Design: Trend analysis of national surveillance data.
Setting: Data collated from eight sexual health services from 2004 to 2011; the two largest clinics also collected self reported human papillomavirus vaccination status from 2009.
Participants: Between 2004 and 2011, 85,770 Australian born patients were seen for the first time; 7686 (9.0%) were found to have genital warts.
Main outcome measure: Rate ratios comparing trends in proportion of new patients diagnosed as having genital warts in the pre-vaccination period (2004 to mid-2007) and vaccination period (mid-2007 to the end of 2011).
Results: Large declines occurred in the proportions of under 21 year old (92.6%) and 21-30 year old (72.6%) women diagnosed as having genital warts in the vaccination period-from 11.5% in 2007 to 0.85% in 2011 (P<0.001) and from 11.3% in 2007 to 3.1% in 2011 (P<0.001), respectively. No significant decline in wart diagnoses was seen in women over 30 years of age.
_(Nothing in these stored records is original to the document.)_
(** C3. On a run that reaches the report, the output is the header, then
    for each entry of the library mapping in its order the lines of that
    entry, then for each entry of the size mapping in its order its
    warning; the keys of both mappings stand in discovery order (each
    path at its first discovery).  A file with at least one library
    reference contributes its path line followed by exactly its reference
    paths, indented, in the order the host lists them. *)
Theorem report_in_discovery_order
        (os_walk : string -> result (list walk_triple))
        (d : disk) (h : host) (paths : list string) (s' : state)
        (Hfind : find_blend_files os_walk directory = Ok paths)
        (Hrun : run os_walk d h = (Ok tt, s')) :
  stdout s'
  = "Final Results:" :: flat_map libs_lines (dict_items (results_libs s'))
                     ++ map size_line (dict_items (results_size s')) /\
  dict_keys (results_libs s') = uniq paths /\
  dict_keys (results_size s') = filter (oversized d) (uniq paths) /\
  (NoDup paths ->
   dict_keys (results_libs s') = paths /\
   dict_keys (results_size s') = filter (oversized d) paths) /\
  (forall p sz lib libs,
      In p paths ->
      d p = Some (mkBlend sz (Some (lib :: libs))) ->
      exists items_before items_after,
        dict_items (results_libs s')
        = items_before ++ (p, map filepath (lib :: libs)) :: items_after /\
        stdout s'
        = ("Final Results:" :: flat_map libs_lines items_before)
          ++ (("Blend File: " ++ p)%string
                :: map (fun l => ("    - " ++ filepath l)%string) (lib :: libs))
          ++ flat_map libs_lines items_after
          ++ map size_line (dict_items (results_size s'))).
Proof.
  destruct (finished_state os_walk d h paths s' Hfind Hrun)
    as (_ & _ & Hlibs & Hsize & Hout & _).
  split; [exact Hout|].
  split; [rewrite Hlibs; apply dict_keys_keyed|].
  split; [rewrite Hsize; apply dict_keys_keyed|].
  split.
  - intros Hnd. rewrite Hlibs, Hsize, !dict_keys_keyed, uniq_NoDup by exact Hnd. auto.
  - intros p sz lib libs Hp Hd.
    apply in_uniq, in_split in Hp as (l1 & l2 & Hsplit).
    exists (map (keyed (libs_of d)) l1), (map (keyed (libs_of d)) l2).
    assert (Hitems : dict_items (results_libs s')
                     = map (keyed (libs_of d)) l1
                       ++ (p, map filepath (lib :: libs)) :: map (keyed (libs_of d)) l2).
    { unfold dict_items. rewrite Hlibs, Hsplit, map_app. cbn [map]. do 2 f_equal.
      unfold keyed, libs_of. now rewrite Hd. }
    split; [exact Hitems|].
    rewrite Hout. unfold report_lines. rewrite Hitems, flat_map_app.
    cbn [flat_map]. unfold libs_lines at 2. cbn [fst snd map].
    rewrite map_map, <- !app_assoc. reflexivity.
Qed.

Lemma report_in_discovery_order_witness :
  find_blend_files (os_walk_tree demo_tree) directory
  = Ok ["./../scene.blend"; "./../props/rock.blend"] /\
  fst (run (os_walk_tree demo_tree) demo_disk startup) = Ok tt /\
  stdout (snd (run (os_walk_tree demo_tree) demo_disk startup))
  = [ "Final Results:";
      "Blend File: ./../scene.blend";
      "    - //props/rock.blend";
      "    - //lib/water.blend";
      "Warning: File ./../props/rock.blend is 60.00MB" ] /\
  dict_keys (results_libs (snd (run (os_walk_tree demo_tree) demo_disk startup)))
  = uniq ["./../scene.blend"; "./../props/rock.blend"].
Proof.
  assert (Hf : find_blend_files (os_walk_tree demo_tree) directory
               = Ok ["./../scene.blend"; "./../props/rock.blend"])
    by (vm_compute; reflexivity).
  assert (Hr : run (os_walk_tree demo_tree) demo_disk startup
               = (Ok tt, snd (run (os_walk_tree demo_tree) demo_disk startup)))
    by (vm_compute; reflexivity).
  destruct (report_in_discovery_order _ _ _ _ _ Hf Hr) as (_ & Hkeys & _).
  split; [exact Hf|]. split; [vm_compute; reflexivity|].
  split; [vm_compute; reflexivity | exact Hkeys].
Defined.

(** C4, as it is worded: a file without library references gets no line
    of the report at all.  A file of 60 MiB without references has its
    empty entry in the library mapping and still gets its warning line. *)
Lemma unlinked_oversized_file_gets_a_line :
  let s' := snd (run (os_walk_tree demo_tree) demo_disk startup) in
  let p := "./../props/rock.blend" in
  find_blend_files (os_walk_tree demo_tree) directory = Ok ["./../scene.blend"; p] /\
  fst (run (os_walk_tree demo_tree) demo_disk startup) = Ok tt /\
  demo_disk p = Some (mkBlend (60 * MiB) (Some [])) /\
  dict_get (results_libs s') p = Some [] /\
  stdout s'
  = [ "Final Results:";
      "Blend File: ./../scene.blend";
      "    - //props/rock.blend";
      "    - //lib/water.blend";
      "Warning: File ./../props/rock.blend is 60.00MB" ] /\
  In "Warning: File ./../props/rock.blend is 60.00MB" (stdout s').
Proof.
  cbv zeta. repeat split; try (vm_compute; reflexivity).
  vm_compute. auto 10.
Qed.

Lemma blend_file_line_inj (p q : string) :
  ("Blend File: " ++ q)%string = ("Blend File: " ++ p)%string -> q = p.
Proof. apply string_app_inj. Qed.

(** No line of the report is the path line of a file whose entry in the
    library mapping is empty. *)
Lemma no_path_line (d : disk) (ks : list string) (sizes : dict Z) (p : string) :
  libs_of d p = [] ->
  ~ In ("Blend File: " ++ p)%string (report_lines (map (keyed (libs_of d)) ks) sizes).
Proof.
  intros Hl Hin. unfold report_lines, dict_items in Hin.
  destruct Hin as [H|Hin]; [discriminate H|].
  apply in_app_iff in Hin as [Hin|Hin].
  - apply in_flat_map in Hin as (item & Hitem & Hin).
    apply in_map_iff in Hitem as (q & <- & _).
    unfold keyed, libs_lines in Hin. cbn [fst snd] in Hin.
    destruct (libs_of d q) as [|lib libs] eqn:Hq; [destruct Hin|].
    destruct Hin as [H|Hin].
    + apply blend_file_line_inj in H. subst q. congruence.
    + apply in_map_iff in Hin as (l & H & _). discriminate H.
  - apply in_map_iff in Hin as (item & H & _). discriminate H.
Qed.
Significant declines occurred in proportions of under 21 year old (81.8%) and 21-30 year old (51.1%) heterosexual men diagnosed as having genital warts in the vaccination period-from 12.1% in 2007 to 2.2% in 2011 (P<0.001) and from 18.2% in 2007 to 8.9% in 2011 (P<0.001), respectively. No significant decline in genital wart diagnoses was seen in heterosexual men over 30 years of age. In 2011 no genital wart diagnoses were made among 235 women under 21 years of age who reported prior human papillomavirus vaccination.
Conclusions: The significant declines in the proportion of young women found to have genital warts and the absence of genital warts in vaccinated women in 2011 suggests that the human papillomavirus vaccine has a high efficacy outside of the trial setting. Large declines in diagnoses of genital warts in heterosexual men are probably due to herd immunity.